И она исчезла за порогом, только дверь хлопнула громко и заскрипела тихо, словно жалуясь…
– Ну дела… – Лёха отдышался, выбрал кресло поудобней, сел, крутанулся; за креслом бегали, не поспевая, мысли. – Вот вляпался…
Он долго ещё бестолково вращался, мучая кресло, закручиваясь то в одну, то в другую сторону. Не оставляла, била нервная лихорадка, пальцы дрожали, злоба давила душу, горечь от разговора ощущалась на губах, заедали слова пигалицы. Утёрла его синеглазая… Размазала…

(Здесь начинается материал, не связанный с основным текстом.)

(** * array-pool: segmented list, index pool and growable array pool

    A shallow embedding of the Go package [arraypool]
    (github.com/Lei2050/array-pool) and the properties of its
    allocation and indexing subsystem.

    Modelling conventions.
    - Go's [int] is a Z.  The counters and indices ([count], [alloc],
      [segmentIdx]) number slots that exist in memory and move by one;
      they are plain Z.  Where the code computes a new size ([nextCap],
      [cap++]) or works on the bit pattern of a [uint]
      ([NearestPowerOf2]), the 64-bit wrap-around is written out.
    - A slice is a list; indexing outside it panics, as the Go runtime does.
      Memory is not bounded: [make] returns for every length that is not
      negative.
    - A [panic] ends the call: operations return an [outcome].
    - [map[int]struct{}] is a [gset Z].  Ranging over a map yields its keys
      in an unspecified order, so the two pool allocators, which take the
      first key of such a range, are relations between a state and the
      outcomes it may produce.
    - A pointer [*T] into a segment is the pair (segment, offset) it
      addresses; a pointer into the contiguous array is its index. *)

From Stdlib Require Import ZArith Lia List.
From stdpp Require Import base numbers list gmap sets.

Local Open Scope Z_scope.
#[local] Set Warnings "-clear-no-such-hyp".

(** ** Go runtime: panics, machine integers, slices *)

Module Go.

Inductive panic : Type :=
| OutOfBound                  (* panic("out of bound") *)
| CapLessThanZero             (* panic("cap is less than zero") *)
| FreeInvalidId (id pos : Z)  (* panic(fmt.Errorf("free invalid id:%d, next alloc pos:%d", id, ap.alloc)) *)
| IndexOutOfRange             (* runtime error: index out of range *)
| MakeLenOutOfRange.          (* runtime error: makeslice: len out of range *)

Inductive outcome (A : Type) : Type :=
| Ret (a : A)
| Panic (e : panic).
Arguments Ret {A} a.
Arguments Panic {A} e.

(** Sequencing: the first panic ends the call. *)
#[global] Instance outcome_bind : MBind outcome := λ A B k m,
  match m with
  | Ret a => k a
  | Panic e => Panic e
  end.

(** The zero value every Go type has. *)
Class Zero (T : Type) := zero : T.
#[global] Instance Z_Zero : Zero Z := 0.

(** [bits.UintSize]: the width of [int] and [uint]. *)
Definition uint_size : Z := 64.

(** Two's complement wrap-around of [int] and [uint]. *)
Definition wrap_int (z : Z) : Z := (z + 2 ^ 63) mod 2 ^ 64 - 2 ^ 63.
Definition wrap_uint (z : Z) : Z := z mod 2 ^ 64.

(** [len(s)] *)
Definition len {A} (s : list A) : Z := Z.of_nat (length s).

(** [s[i]]: a run-time panic outside [0, len(s)). *)
Definition index {A} (s : list A) (i : Z) : outcome A :=
  if i <? 0 then Panic IndexOutOfRange
  else match s !! Z.to_nat i with
       | Some a => Ret a
       | None => Panic IndexOutOfRange
       end.

(** [s[i] = v], once [s[i]] is known to exist. *)
Definition update {A} (s : list A) (i : Z) (v : A) : list A :=
  <[Z.to_nat i := v]> s.

(** [make([]T, n)] *)
Definition make {T} `{Zero T} (n : Z) : outcome (list T) :=
  if n <? 0 then Panic MakeLenOutOfRange
  else Ret (replicate (Z.to_nat n) zero).

(** [copy(dst, src)]: the first min(len(dst), len(src)) elements. *)
Definition copy {A} (dst src : list A) : list A :=
  take (length dst) src ++ drop (length src) dst.

(** [bits.TrailingZeros(x)] of math/bits: the number of trailing zero
    bits of [x], and [UintSize] for [x = 0]. *)
Fixpoint trailing (fuel : nat) (x : Z) : Z :=
  match fuel with
  | O => 0
  | S f => if Z.testbit x 0 then 0 else 1 + trailing f (Z.shiftr x 1)
  end.

Definition TrailingZeros (x : Z) : Z :=
  if x =? 0 then uint_size else trailing (Z.to_nat uint_size) x.

End Go.

Export Go.

(** ** The segmented list: [Segment], [ArrayList] *)

Module Segment.
Record t (T : Type) : Type := mk { arr : list T; count : Z }.
Arguments mk {T} arr count.
Arguments arr {T} _.
Arguments count {T} _.
End Segment.

Module ArrayList.

Definition DefaultSegmentSize : Z := 128.

(** [func NearestPowerOf2(n uint) uint] *)
Definition NearestPowerOf2 (n : Z) : Z :=
  let n := wrap_uint (n - 1) in
  let n := Z.lor n (Z.shiftr n 1) in
  let n := Z.lor n (Z.shiftr n 2) in
  let n := Z.lor n (Z.shiftr n 4) in
  let n := Z.lor n (Z.shiftr n 8) in
  let n := Z.lor n (Z.shiftr n 16) in
  wrap_uint (n + 1).

Record t (T : Type) : Type := mk {
  defaultValue : T;
  count : Z;
  segments : list (Segment.t T);
  segmentIdx : Z;
  segmentSize : Z;
  segmentSizeMask : Z;
  segmentSizeShift : Z
}.
Arguments mk {T}.
Arguments defaultValue {T} _.
Arguments count {T} _.
Arguments segments {T} _.
Arguments segmentIdx {T} _.
Arguments segmentSize {T} _.
Arguments segmentSizeMask {T} _.
Arguments segmentSizeShift {T} _.

(** The slot a [*T] returned by the list points at. *)
Record ptr : Type := Ptr { seg : Z; off : Z }.

Section Ops.
Context {T : Type} `{Zero T}.

Definition with_segments (al : t T) (ss : list (Segment.t T)) : t T :=
  mk (defaultValue al) (count al) ss (segmentIdx al)
     (segmentSize al) (segmentSizeMask al) (segmentSizeShift al).

Definition with_segmentIdx (al : t T) (i : Z) : t T :=
  mk (defaultValue al) (count al) (segments al) i
     (segmentSize al) (segmentSizeMask al) (segmentSizeShift al).

Definition with_count (al : t T) (c : Z) : t T :=
  mk (defaultValue al) c (segments al) (segmentIdx al)
     (segmentSize al) (segmentSizeMask al) (segmentSizeShift al).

Тоска защемила душу. Скулить захотелось, выть по-волчьи. От бешенства и бессилия. Злой рок преследовал Лёху Лаптева последние два года. А началось всё с тех пор, как завяз он по собственной тупости в дурное дело. Начальство звёзды на погоны зарабатывало, а ему дерьмо приходилось хлебать. Не сажал никого в тюрьму Лаптев, не фальсифицировал доказательств, а когда представление прокурор внёс начальнику управления, нашли стрелочников, среди которых погнали из милиции и его. После того как ему отказало в восстановлении министерство, Лёха запил горькую, не обращая внимания на Елизавету. Та поначалу метала громы и молнии, потом смирилась, затем испугалась и нашла этого Ремнёва. Тот, добрый земеля, дальний её родственник, похвастал знакомством с человеком из администрации Ельцина. Так Лёха поехал к Шахраю. Искать защиту от обидчиков: из Управы и прокуратуры области. Благодаря им турнули его из органов, обвинив в незаконном привлечении к уголовной ответственности отъявленных жуликов. С Лёхой повыгоняли и других с десяток. Но тех за дело, а он залетел больше по дури и неопытности. И в столице всё прёт мимо него. Скорее, наоборот, он в дерьмо попадёт. И всё лбом, лбом, лбом!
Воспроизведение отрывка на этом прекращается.